Sioux laughed. "I'd entertain the offer," she said, "but that's not the intention."
Does she have a plan if Sioux Z Wow fizzles?
She shrugged. "I'll find another way to put love and joy in the world."
Michelle Johnston, 42, of Huntington Beach, has put several thousand dollars into the enterprise because she believes in the Elledges' mission. Johnston, a former client of Sioux's, carries business cards that introduce her as the company's "vice president of joy."
She conducts store tastings on the weekends and says that some people buy the sauce not just because it tastes good, but because they are inspired by the self-fulfillment the Elledges say they've found by selling sauce.
"I think it gives them hope, that it isn't just a pipe dream, that they too have a talent that they could manifest. A lot of people out there would like to make a career or life change but for whatever reason are holding themselves back. This is a demonstration of going to the cliff and taking the leap."
Goldfarb-Lee has no doubt that Sioux will succeed.
"It's her sheer energy and her ability to visualize and act on her ideas--exactly what she taught me and others to do. Whatever you can dream or visualize, you can do. Reading the (label) was great. It was just so Sioux."
"I think there is a lot of me in this bottle," Sioux said. "I am fiery. I am sweet. I am complex, and the sauce is all of those things." She ruffled her hair. "It's even my shade: chili pepper with a little paprika on the side. I don't know that I'm fat-free, but I am very versatile."
Terry leans toward her. "The real you is fat-free," he purrs.
And they laughed uproariously.
At a recent Bristol Farms demonstration, Sioux thought she spotted someone familiar hanging around on the crowd's fringe. He finally stepped up and said her dissertation adviser was his best friend. He bought a bottle of sauce for him. Sioux asked him to take a message too.

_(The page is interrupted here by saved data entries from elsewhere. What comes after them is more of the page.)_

(* ===== verification/RegistryAuth.v ===== *)
(** The registry credentials step of a StackResource
    (internal/controller/stackresource/registry_auth_reconciler.go). *)
From S2P Require Import Prelude Text Kube Apimachinery Api Verdicts Pass KubeWorkloads Registries RegistryRef Samples.

Definition DockerConfigJsonKey : string := ".dockerconfigjson".
Definition SecretTypeDockerConfigJson : string := "kubernetes.io/dockerconfigjson".

Section step.
Context {GT : GoText} {UP : UrlParse} {CC : CredentialCodec} {OA : OwnerApi} {CA : ConditionsApi}.
Context {W : Type} {KSec : Kind W Secret} {KR : Kind W ClusterRegistry}.

(** A nil auth or secret reference is a nil dereference. *)
Definition reconcileDockerConfigAuth (auth : option DockerConfigAuth) : PM W SubReconcilerResult :=
  r ← gets resource;
  match auth ≫= dca_secret_ref with
  | None => fail (Panic "nil docker config secret reference")
  | Some ref =>
      res ← lift (attempt (kget (sr_namespace r) (sr_ref_name ref)));
      match res with
      | Err e =>
          if is_not_found e then
            _ ← reportNotReady "DockerConfigJsonSecretNotFound" "Docker credentials secret not found";
            mret ResultStop
          else fail (Wrapf "failed to get docker config json secret: " e)
      | Ok secret =>
          m ← lift (of_result (set_controller_reference (sr_meta r) (sec_meta secret)));
          let secret := secret <| sec_meta := m |> in
          ok ← lift (wrapping "failed to check owner reference: " (of_result
                 (has_owner_reference (om_owner_references (sec_meta secret)) (sr_meta r))));
          if negb (ok : bool) then _ ← lift (kupdate secret); mret ResultNil
          else mret ResultNil
      end
  end.

(** The docker configuration of one set of credentials. *)
Definition basicConfig (basic : BasicAuthCredentials) (src : Secret) (authURL : string) : string :=
  AsJSON (NewDockerConfigJSON
    [mkAuthCreds (mget (sec_data src) (bac_username_key basic))
       (mget (sec_data src) (bac_password_key basic)) authURL]).

Definition synthesizedSecret (r : StackResource) (raw : string) : Secret :=
  mkSecret (object_meta (SynthesizedDockerConfigSecretName (sr_name r)) (sr_namespace r))
    SecretTypeDockerConfigJson {[ DockerConfigJsonKey := raw ]}.

Definition synthesizeFromBasic (basic : BasicAuthCredentials) (authURL : string)
    : PM W SubReconcilerResult :=
  r ← gets resource;
  res ← lift (attempt (kget (sr_namespace r) (sr_ref_name (bac_secret_ref basic))));
  match res with
  | Err e =>
      if is_not_found e then
        _ ← reportNotReady "RegistryCredentialsMissing"
              "image repository credentials secret not found";
        mret ResultStop
      else fail e
  | Ok src =>
      let out := synthesizedSecret r (basicConfig basic src authURL) in
      m ← lift (of_result (set_controller_reference (sr_meta r) (sec_meta out)));
      let out := out <| sec_meta := m |> in
      res ← lift (attempt (kget (sr_namespace r) (SynthesizedDockerConfigSecretName (sr_name r))));
      match res with
      | Err e =>
          if is_not_found e then _ ← lift (kcreate out); mret ResultNil else fail e
      | Ok existing =>
          if decide (mget (sec_data existing) DockerConfigJsonKey =
                     mget (sec_data out) DockerConfigJsonKey)
          then mret ResultNil
          else _ ← lift (kupdate (existing <| sec_data := sec_data out |>)); mret ResultNil
      end
  end.

(** [ResolveImageRepository] reports its error through [%v], so it is only text. *)
Definition reconcileCredentials (b : StackResourceBuildSpec) (auth : RegistryCredentialsSpec)
    : PM W SubReconcilerResult :=
  r ← gets resource;
  match rc_docker_config auth, rc_basic auth with
  | Some d, _ => reconcileDockerConfigAuth (Some d)
  | None, Some basic =>
      res ← lift (attempt (ResolveImageRepository (sr_namespace r) (bs_repository b)
                             (GetSourceRevisionString (bs_source_revision b))));
      match res with
      | Err e =>
          _ ← reportNotReady "RepositoryResolveFailed"
                ("failed to resolve image repository: " +:+ error_text e);
          mret ResultStop
      | Ok resolved => synthesizeFromBasic basic (rr_auth_url resolved)
      end
  | None, None => mret ResultNil
  end.

Definition reconcile : PM W SubReconcilerResult :=
  r ← gets resource;
  match build_spec (sr_spec r), image_spec (sr_spec r) with
  | Some b, _ =>
      match ir_auth (bs_repository b) with
      | None => mret ResultNil
      | Some auth => reconcileCredentials b auth
      end
  | None, Some i =>
      match is_pull_auth i with
      | None => mret ResultNil
      | Some pull => reconcileDockerConfigAuth (ra_docker_config_auth pull)
      end
  | None, None => fail (Panic "nil image spec")
  end.
End step.

(** * Properties *)

Section step_outcome.
Context {GT : GoText} {UP : UrlParse} {CC : CredentialCodec} {OA : OwnerApi}.
Context {CA : ConditionsApi} {W : Type} {KSec : Kind W Secret} {KR : Kind W ClusterRegistry}.

(** The step is never silent. *)
Lemma registry_auth_outcome p : post reconcile (outcome []) p.
Proof.
  unfold reconcile, reconcileCredentials, reconcileDockerConfigAuth, synthesizeFromBasic, reportNotReady.
  vcg. all: unfold outcome; cbn; first [set_solver|apply verdict_notReady].
Qed.
End step_outcome.

Section step_properties.
Context {GT : GoText} {UP : UrlParse} {CC : CredentialCodec} {OA : OwnerApi} {OL : OwnerLaws}.
Context {CA : ConditionsApi} {W : Type} {KSec : Kind W Secret} {KR : Kind W ClusterRegistry}.

(** A docker-config Secret is never adopted.  The owner reference is set on
    the copy in memory and then looked for on that same copy, where it always is,
    so the branch that saves it cannot be taken: whenever the Secret exists and
    can be owned, the step goes on, and the world has seen one read and no
    write. *)
Theorem docker_config_never_saved auth ref w r v secret w1 m :
  dca_secret_ref auth = Some ref →
  kget (sr_namespace r) (sr_ref_name ref) w = (Ok secret, w1) →
  set_controller_reference (sr_meta r) (sec_meta secret) = Ok m →
  reconcileDockerConfigAuth (Some auth) (mkPass w r v) = (Ok ResultNil, mkPass w1 r v).
Proof.
  intros Hr Hg Hm. unfold reconcileDockerConfigAuth. se_step by reflexivity.
  cbn [mbind option_bind]. rewrite Hr.
  se_step by (unfold lift; cbn [world resource]; erewrite attempt_ok by exact Hg; reflexivity).
  se_step by (unfold lift, of_result; cbn [world resource]; rewrite Hm; reflexivity).
  cbn [sec_meta modify]. pose proof (has_owner_after_set_controller _ _ _ Hm) as Ho.
  se_step by (unfold lift; cbn [world resource]; unfold wrapping; se_step by (apply attempt_ok;
    unfold of_result; rewrite Ho; reflexivity); reflexivity). reflexivity.
Qed.

(** Basic credentials become a docker configuration.  Unless the source
    Secret is missing, which halts the chain with a verdict, the step goes on only
    if the cluster has a Secret of the resource whose docker configuration holds
    exactly these credentials under the registry's URL: it already had it, or the
    step has just created it, owned by the resource, or has just written it into
    the existing one. *)
Theorem synthesized_credentials_spec basic url p :
  post (synthesizeFromBasic basic url) (λ res p',
    let r := resource p in
    let name := SynthesizedDockerConfigSecretName (sr_name r) in
    resource p' = r ∧
    if halts res then has_verdict p'
    else verdicts p' = verdicts p ∧
      ∃ src w0 w1, kget (sr_namespace r) (sr_ref_name (bac_secret_ref basic)) w0 = (Ok src, w1) ∧
      let cred := mget (sec_data src) (bac_username_key basic) +:+ ":" +:+
                  mget (sec_data src) (bac_password_key basic) in
      let config := docker_config_text {[ url := base64 cred ]} in
      (∃ s w, kget (sr_namespace r) name w = (Ok s, world p') ∧
              mget (sec_data s) DockerConfigJsonKey = config) ∨
      (∃ s s' w, kcreate s w = (Ok s', world p') ∧ om_name (sec_meta s) = name ∧
                 is_controlled_by (sec_meta s) (sr_meta r) = true ∧
                 mget (sec_data s) DockerConfigJsonKey = config) ∨
      (∃ s s' w, kupdate s w = (Ok s', world p') ∧
                 mget (sec_data s) DockerConfigJsonKey = config)) p.
Proof.
  unfold synthesizeFromBasic. do 2 vcg_step. apply post_bind, post_lift.
  intros [src|e] w1 Hsrc; apply attempt_inv in Hsrc.
  2: { destruct (is_not_found e); [|apply post_fail]. unfold reportNotReady. vcg.
       split; [done|apply verdict_notReady]. }
  cbv zeta. apply post_bind, post_lift. intros m w2 Hm. cbn [resource world verdicts].
  unfold of_result in Hm. injection Hm as Hm <-.
  set (raw := basicConfig basic src url).
  assert (raw = docker_config_text {[ url := base64 (mget (sec_data src) (bac_username_key basic) +:+
    ":" +:+ mget (sec_data src) (bac_password_key basic)) ]}) as Hraw by reflexivity.
  assert (mget {[ DockerConfigJsonKey := raw ]} DockerConfigJsonKey = raw) as Hget.
  { unfold mget. by rewrite lookup_singleton_eq. }
  apply post_bind, post_lift. intros [s|e] w3 Hs; apply attempt_inv in Hs; cbn [resource world verdicts] in *.
  - cbn [sec_data synthesizedSecret modify]. case_decide as Hd.
    + apply post_ret. split; [done|]. split; [done|]. do 3 eexists. split; [exact Hsrc|].
      left. exists s, w1. split; [exact Hs|]. rewrite <- Hraw. by rewrite Hd.
    + apply post_bind, post_lift. intros s' w4 Hu. apply post_ret. split; [done|]. split; [done|].
      do 3 eexists. split; [exact Hsrc|]. right; right. do 3 eexists. split; [exact Hu|].
      by rewrite <- Hraw.
  - destruct (is_not_found e); [|apply post_fail].
    apply post_bind, post_lift. intros s' w4 Hc. apply post_ret. split; [done|]. split; [done|].
    do 3 eexists. split; [exact Hsrc|]. right; left. do 3 eexists. split; [exact Hc|].
    cbn [sec_meta sec_data modify synthesizedSecret].
    split_and!; [|by eapply controlled_after_set_controller|by rewrite <- Hraw].
    by destruct (set_controller_keeps _ _ _ Hm) as [refs ->].
Qed.
End step_properties.

(** * Witnesses *)

Import Cluster.
#[local] Instance plain_url : UrlParse := λ u, Ok u.
#[local] Instance plain_codec : CredentialCodec := {
  base64 := id;
  docker_config_text m := join ((λ hc, hc.1 +:+ "=" +:+ hc.2) <$> map_to_list m) ",";
}.
Definition sample_credentials : Secret :=
  mkSecret (object_meta "creds" "default") "Opaque" {[ "user" := "ann"; "pass" := "s3cret" ]}.
#[local] Instance one_secret : Kind Z Secret := only_objects [sample_credentials].

Lemma docker_config_never_saved_witness :
  reconcileDockerConfigAuth (Some (mkDockerConfigAuth "secret" (Some (mkSecretReference "creds" ""))))
    (mkPass 5%Z (sample_resource "web") no_verdicts) =
  (Ok ResultNil, mkPass 5%Z (sample_resource "web") no_verdicts).
Proof.
  eapply (docker_config_never_saved (W:=Z) (mkDockerConfigAuth "secret" (Some (mkSecretReference "creds" "")))
    (mkSecretReference "creds" "") 5%Z (sample_resource "web") no_verdicts sample_credentials 5%Z);
    reflexivity.
Defined.

Lemma synthesized_credentials_spec_witness :
  ∃ res p', synthesizeFromBasic (mkBasicAuthCredentials (mkSecretReference "creds" "") "user" "pass")
      "docker.io" (mkPass 5%Z (sample_resource "web") no_verdicts) = (Ok res, p') ∧
    resource p' = sample_resource "web".
Proof.
  destruct (synthesizeFromBasic _ _ _) as [[res|e] p'] eqn:E; [|exfalso; vm_compute in E; discriminate].
  exists res, p'. split; [reflexivity|]. exact (proj1 (synthesized_credentials_spec _ _ _ res p' E)).
Defined.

"Tell him I'm living up to his expectations," Sioux said. "He always told me I was a saucy woman."
Background: Born in Ohio and raised in Florida. Came to California "as soon as I could" in 1977. Lives in Laguna Niguel.
Family: Husband and business partner Terry Elledge.
Passions: Entertaining with "exquisite, exotic" cooking and presentations and "putting more love in the world."
On the challenge of learning the sauce business: "We didn't know the rules or the distribution system. We didn't know the difference between a broker and a distributor. But I love that. I'm a good student."
On her optimistic view of her life: "My feeling is that I've been living a fairy story for a very long time. I acknowledge the reasonable, rational world, but I don't dance with it a lot."